By way of rebuttal, Kapadia conceded that payment is the clincher for most hospitals and operators. Not only would add-on reimbursement during TAVR procedures cover costs, but hospitals offering cerebral protection have an “advertising” edge, he said. “A lot of patients come to us for the fact they don’t want stroke. They want a Sentinel device, otherwise they won’t have a TAVR.”
Among the 500 TAVRs done at the Cleveland Clinic, Kapadia added, not a single stroke has occurred in a patient who also got a cerebral protection device. Three have occurred in patients who underwent TAVR without protection.
In the discussion of costs that followed, Yakubov was quick to abandon his allotted position in the debate and conceded, “If you asked me, would I use embolic protection in every patient if I had adequate reimbursement.

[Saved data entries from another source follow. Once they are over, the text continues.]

(** She then delegates 3 more, locked, or takes 2 back. *)
Lemma delegation_moves_stake_witness :
  let cd := DelegateResourceContract.mk (Sample.addr 1) ENERGY 3000000 (Sample.addr 2) true 100 in
  let cu := UnDelegateResourceContract.mk (Sample.addr 1) ENERGY 2000000 (Sample.addr 2) in
  trx_inv delegate_sample ∧
  delegate_effect cd delegate_sample (apply_contract cd delegate_sample).2 ∧
  undelegate_effect cu delegate_sample (apply_contract cu delegate_sample).2.
Proof.
  intros cd cu. assert (Hi : trx_inv delegate_sample) by check_inv. split; [exact Hi|].
  assert (is_Ok (apply_contract cd delegate_sample).1 = true) as Hd by by vm_compute.
  assert (is_Ok (apply_contract cu delegate_sample).1 = true) as Hu by by vm_compute.
  destruct (delegation_moves_stake cd cu delegate_sample Hi) as [H1 H2].
  destruct (apply_contract cd delegate_sample) as [[r|e|] w1]; [|discriminate Hd|discriminate Hd].
  destruct (apply_contract cu delegate_sample) as [[r'|e|] w2]; [|discriminate Hu|discriminate Hu].
  destruct H1 as (_ & _ & H1), H2 as (_ & _ & H2). exact (conj H1 H2).
Defined.
(* ===== verification/Governance.v ===== *)
(** * Witnesses, committee proposals and contract settings
    (crates/actuators/src/witness.rs, proposal.rs, clear_abi.rs,
    update_setting.rs, update_energy_limit.rs)

    The witness store is keyed by the witness's address, the proposal store by
    the big-endian proposal id; the invariant below says that the records agree
    with their keys, that no witness approves a proposal twice and that no
    proposal is beyond the id counter. *)

From stdpp Require Import gmap strings pretty numbers fin_maps prelude.
From S2P Require Import Prelude Types Proto State Actuator.
Open Scope Z_scope.

(** ** witness.rs *)

Definition ACCOUNT_UPGRADE_COST : string := "ACCOUNT_UPGRADE_COST".
Definition DEFAULT_ACCOUNT_UPGRADE_COST : Z := 9999000000.
Definition MAX_URL_LEN : nat := 256.

Definition valid_url (url : bytes) : bool :=
  negb (bool_decide (url = [])) && bool_decide (length url ≤ MAX_URL_LEN)%nat.
Definition account_upgrade_cost (w : world) : Z :=
  let cost := get_prop_i64 ACCOUNT_UPGRADE_COST w in
  if 0 <? cost then cost else DEFAULT_ACCOUNT_UPGRADE_COST.

(** [put_witness]: the key is the address in the record. *)
Definition put_witness_record (x : Witness.t) (w : world) : world :=
  put_witness (Witness.address x) x w.

Module WitnessCreateActuator.
Definition validate (c : WitnessCreateContract.t) (w : world) : R Z :=
  owner ← parse_address "Invalid address" (WitnessCreateContract.owner_address c);
  if negb (valid_url (WitnessCreateContract.url c)) then Err (Validate "Invalid url") else
  account ← ok_or (Validate ("account[" +:+ hex owner +:+ "] not exists")) (get_account owner w);
  if witness_exists owner w
  then Err (Validate ("Witness[" +:+ hex owner +:+ "] has existed")) else
  let cost := account_upgrade_cost w in
  if Account.balance account <? cost then Err (Validate "balance < AccountUpgradeCost")
  else Ok cost.

Definition execute (c : WitnessCreateContract.t) : M ExecutionResult :=
  owner ← lift (parse_address "Invalid address" (WitnessCreateContract.owner_address c));
  cost ← gets account_upgrade_cost;
  let witness := Witness.default <| Witness.address := owner |>
    <| Witness.url := string_of_bytes (from_utf8_lossy (WitnessCreateContract.url c)) |>
    <| Witness.is_jobs := true |> in
  _ ← modify (put_witness_record witness);
  account ← reads (λ w, ok_or (Execute "owner account missing") (get_account owner w));
  balance ← lift (ok_or (Execute "balance is not sufficient")
    (opt_filter (λ b, 0 <=? b) (checked_sub (Account.balance account) cost)));
  _ ← modify (put_account owner
    (account <| Account.is_witness := true |> <| Account.balance := balance |>));
  _ ← modify (burn_trx cost);
  mret (mk_result cost).
End WitnessCreateActuator.

Module WitnessUpdateActuator.
Definition validate (c : WitnessUpdateContract.t) (w : world) : R Z :=
  owner ← parse_address "Invalid address" (WitnessUpdateContract.owner_address c);
  if negb (account_exists owner w) then Err (Validate "account does not exist") else
  if negb (valid_url (WitnessUpdateContract.update_url c)) then Err (Validate "Invalid url") else
  if negb (witness_exists owner w) then Err (Validate "Witness does not exist")
  else Ok 0.

Definition execute (c : WitnessUpdateContract.t) : M ExecutionResult :=
  owner ← lift (parse_address "Invalid address" (WitnessUpdateContract.owner_address c));
  witness ← reads (λ w, ok_or (Execute "Witness does not exist") (get_witness owner w));
  _ ← modify (put_witness_record (witness <| Witness.url :=
    string_of_bytes (from_utf8_lossy (WitnessUpdateContract.update_url c)) |>));
  mret (mk_result 0).
End WitnessUpdateActuator.

(** ** proposal.rs *)

Definition LATEST_PROPOSAL_NUM : string := "LATEST_PROPOSAL_NUM".
Definition MAINTENANCE_TIME_INTERVAL_MS : Z := 6 * 3600 * 1000.
Definition ALLOWED_PARAM_IDS : list Z := seqZ 0 27.
(** [State as i32]. *)
Definition STATE_PENDING : Z := 0.
Definition STATE_CANCELED : Z := 3.
Definition execute (c : UpdateAssetContract.t) : M ExecutionResult :=
  owner ← lift (parse_address "Invalid ownerAddress" (UpdateAssetContract.owner_address c));
  account ← reads (λ w, ok_or (Execute "owner account missing") (get_account owner w));
  id ← lift (ok_or (Execute "owner has no issued asset")
               (issued_asset_id (Account.asset_issued_id account)));
  asset ← reads (λ w, ok_or (Execute "asset record missing") (get_asset_issue id w));
  _ ← modify (put_asset_issue id
    (asset <| AssetIssueContract.free_asset_net_limit := UpdateAssetContract.new_limit c |>
       <| AssetIssueContract.public_free_asset_net_limit := UpdateAssetContract.new_public_limit c |>
       <| AssetIssueContract.url := UpdateAssetContract.url c |>
       <| AssetIssueContract.description := UpdateAssetContract.description c |>));
  mret (mk_result 0).
End UpdateAssetActuator.

#[export] Instance asset_issue_actuator : Actuator AssetIssueContract.t := {
  validate := AssetIssueActuator.validate; execute := AssetIssueActuator.execute }.
#[export] Instance transfer_asset_actuator : Actuator TransferAssetContract.t := {
  validate := TransferAssetActuator.validate; execute := TransferAssetActuator.execute }.
#[export] Instance participate_actuator : Actuator ParticipateAssetIssueContract.t := {
  validate := ParticipateAssetIssueActuator.validate;
  execute := ParticipateAssetIssueActuator.execute }.
#[export] Instance unfreeze_asset_actuator : Actuator UnfreezeAssetContract.t := {
  validate := UnfreezeAssetActuator.validate; execute := UnfreezeAssetActuator.execute }.
#[export] Instance update_asset_actuator : Actuator UpdateAssetContract.t := {
  validate := UpdateAssetActuator.validate; execute := UpdateAssetActuator.execute }.

(** ** Asset transfers: the run and the token ledger *)

Section TransferAsset.
Implicit Types (w : world) (c : TransferAssetContract.t).

Definition tokens (key : string) (a : Account.t) : Z := default 0 (Account.asset_v2 a !! key).
(** All the tokens of one kind in accounts. *)
Definition token_total (key : string) w : Z := map_sum (tokens key) (w_account w).

Definition take_tokens (key : string) (n f : Z) (a : Account.t) : Account.t :=
  a <| Account.asset_v2 ::= insert key (tokens key a - n) |> <| Account.balance := Account.balance a - f |>.
Definition give_tokens (key : string) (n : Z) (a : Account.t) : Account.t :=
  a <| Account.asset_v2 ::= insert key (tokens key a + n) |>.

Lemma transfer_asset_validate_inv c w f :
  TransferAssetActuator.validate c w = Ok f →
  let owner := TransferAssetContract.owner_address c in
  let to := TransferAssetContract.to_address c in
  let key := TransferAssetActuator.asset_key c in
  let amount := TransferAssetContract.amount c in
  is_address owner = true ∧ is_address to = true ∧ owner ≠ to ∧ f = transfer_fee to w ∧ 0 < amount ∧
  ∃ oacc, get_account owner w = Some oacc ∧ amount ≤ tokens key oacc ∧
    (account_exists to w = false → f ≤ Account.balance oacc) ∧
    (∀ tacc, get_account to w = Some tacc →
       is_i64 (tokens key tacc + amount) ∨ Account.asset_v2 tacc !! key = None).
Proof.
  unfold TransferAssetActuator.validate, TransferAssetActuator.parse_address,
    TransferAssetActuator.TRANSFER_ASSET_FEE, transfer_fee, tokens. intros H.
  inv_run; parse_facts; bool_prop; simplify_eq.
  all: split_and!; try done.
  all: try (rewrite (proj2 (account_exists_spec _ _)) by eauto; done).
  all: try (rewrite (proj2 (account_exists_false _ _)) by done; lia).
  all: eexists; split_and!; [done|done|..].
  all: try (rewrite (proj2 (account_exists_spec _ _)) by eauto; done).
  all: try (intros _; lia).
  all: intros tacc Ht; simplify_eq; try (by right).
  left. match goal with H : _ !! _ = Some _ |- _ => by rewrite H end.
Qed.

Lemma tokens_bound key a : acc_wf a → nonneg_i64 (tokens key a).
Proof.
  intros Ha. unfold tokens. destruct (Account.asset_v2 a !! key) as [v|] eqn:E; simpl.
  - by apply (wf_assets _ Ha key v).
  - unfold nonneg_i64. i64_lia.
Qed.

(** The state before the debit. *)
Definition with_account (to : Address) w : world :=
  if account_exists to w then w else create_account to w.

Even if they just covered the cost of the device, I would use embolic protection in every case.”
This may be closer to reality, Kapadia noted, telling the audience he is “optimistic” that a Centers for Medicare & Medicaid Services add-on reimbursement for cerebral protection may be approved as early as October 2018.
Contacted by TCTMD, Claret Medical CEO Azin Parhizgar, PhD, said that the company received the proposed new technology add-on payment rules with comments earlier this month and anticipates final rules in Q3 with implementation in Q4. “We remain very optimistic about this time frame for US reimbursement,” she said in an email.

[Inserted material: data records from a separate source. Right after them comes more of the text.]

(** A swap can pay out more than the pool holds.  With the correctly rounded
    values of [powf] at the two points the formula evaluates, selling 10^15 - 1
    units into a pool of 1 unit against 10^9 TRX is accepted, credits the trader
    with 98 sun more than the pool had and leaves the pool with a balance of -98
    sun: nothing compares the formula's result with the pool. *)
Theorem swap_overdraws_pool {libm : Libm} :
  powf Overdraw.x1 (f64_lit 5 10000) = Overdraw.p1 →
  powf Overdraw.p1 (f64_of_i64 2000) = Overdraw.p2 →
  trx_inv Overdraw.w ∧
  ∃ w', apply_contract Overdraw.swap Overdraw.w = (Ok (mk_result 0), w') ∧
    balance_of (Sample.addr 1) w' = balance_of (Sample.addr 1) Overdraw.w + 1000000000000098 ∧
    (Exchange.second_token_balance <$> get_exchange 1 w') = Some (-98) ∧ ¬ trx_inv w'.
Proof.
  intros H1 H2. split; [check_inv|]. pose proof (overdraw_pool H1 H2) as Hp.
  assert (Hl : load_owner_and_pool (Sample.addr 1) 1 "transaction" false Overdraw.w
    = Ok (Sample.addr 1, Overdraw.trader, Overdraw.pool)) by (vm_compute; reflexivity).
  assert (Hx : get_exchange 1 Overdraw.w = Some Overdraw.pool) by (vm_compute; reflexivity).
  assert (Ha : get_account (Sample.addr 1) Overdraw.w = Some Overdraw.trader)
    by (vm_compute; reflexivity).
  rewrite apply_contract_eq. cbn [validate execute exchange_transaction_actuator].
  assert (Hv : ExchangeTransactionActuator.validate Overdraw.swap Overdraw.w = Ok 0).
  { unfold ExchangeTransactionActuator.validate.
    cbn [Overdraw.swap ExchangeTransactionContract.owner_address
      ExchangeTransactionContract.exchange_id ExchangeTransactionContract.token_id
      ExchangeTransactionContract.quant ExchangeTransactionContract.expected].
    rewrite Hl. cbn [mbind res_bind fst snd]. cbv zeta. pass_checks.
    replace (add_i64 _ Overdraw.q) with (@Ok ActuatorError Z 1000000000000000) by (vm_compute; reflexivity).
    cbn [mbind res_bind]. pass_checks. rewrite Hp. cbn [mbind res_bind fst snd]. by pass_checks. }
  rewrite Hv. unfold ExchangeTransactionActuator.execute.
  cbn [Overdraw.swap ExchangeTransactionContract.owner_address
      ExchangeTransactionContract.exchange_id ExchangeTransactionContract.token_id
      ExchangeTransactionContract.quant ExchangeTransactionContract.expected].
  rewrite parse_address_ok, run_lift by (vm_compute; reflexivity).
  rewrite (run_reads_some _ _ _ _ _ Hx), Hp, run_lift. cbv zeta.
  rewrite (run_reads_some _ _ _ _ _ Ha). cbn [fst snd].
  eexists. split; [vm_compute; reflexivity|]. split_and!; [vm_compute; reflexivity..|].
  intros [Hw _]. apply inv_exchange in Hw.
  destruct (Hw (exchange_key 1) (Overdraw.pool <| Exchange.first_token_balance := 1000000000000000 |>
    <| Exchange.second_token_balance := -98 |>)) as [_ _ _ [Hn _] _ _ _]; [vm_compute; reflexivity|].
  simpl in Hn. lia.
Qed.

Lemma swap_overdraws_pool_witness :
  ∃ w', apply_contract (H := exchange_transaction_actuator (libm := PoolSample.table Overdraw.x1 Overdraw.p1 Overdraw.p1 Overdraw.p2))
      Overdraw.swap Overdraw.w = (Ok (mk_result 0), w') ∧
    (Exchange.second_token_balance <$> get_exchange 1 w') = Some (-98).
Proof.
  destruct (swap_overdraws_pool (libm := PoolSample.table Overdraw.x1 Overdraw.p1 Overdraw.p1 Overdraw.p2)
    ltac:(vm_compute; reflexivity) ltac:(vm_compute; reflexivity)) as (_ & w' & E & _ & Hp & _).
  exact (ex_intro _ w' (conj E Hp)).
Defined.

The cost/benefit trade-off remains tricky to pin down, however, particularly since stroke rates have been so wide-ranging across trials that have used different methods of ascertainment. In the unprotected arm of SENTINEL, for example, the neurologist-adjudicated procedural stroke rate reached 8%. That’s a far cry from the total stroke rate of 1.4% and major stroke rate of 0.4% seen in the SURTAVI continued access registry, panelist Michael Reardon, MD (Houston Methodist Hospital, TX), pointed out after the debate. Those rates were also adjudicated by neurologists, he noted, “so that’s pretty low already. The point is that each trial comes up with these different numbers, almost by luck of the draw, and that’s why we get these different statistics.”
Speaking with TCTMD, Kapadia emphasized after the debate that while efficacy with Sentinel is to some extent unknown, device safety is established. “If it was not safe, different story,” he said. “If the device was difficult to place or was causing strokes by itself, then sure, but it doesn’t. Safety is beyond doubt—it’s safe, it may be effective, it catches a lot of things. It’s very hard not to use it.”
Kapadia SR. Cerebral embolic protection: protect everyone. Presented at: SCAI 2018. April 27, 2018. San Diego, CA
Yakubov SJ. Cerebral embolic protection: use selectively. Presented at: SCAI 2018. April 27, 2018. San Diego, CA.
- Kapadia reports serving as the co-PI for SENTINEL.
- Yakubov reports serving on the advisory boards for Medtronic, Abbott Vascular, Boston Scientific, and BioStar; serving on a steering committee for Medtronic; holding equity interest in BioStar, and serving as a consultant for SentreHeart and Foldax.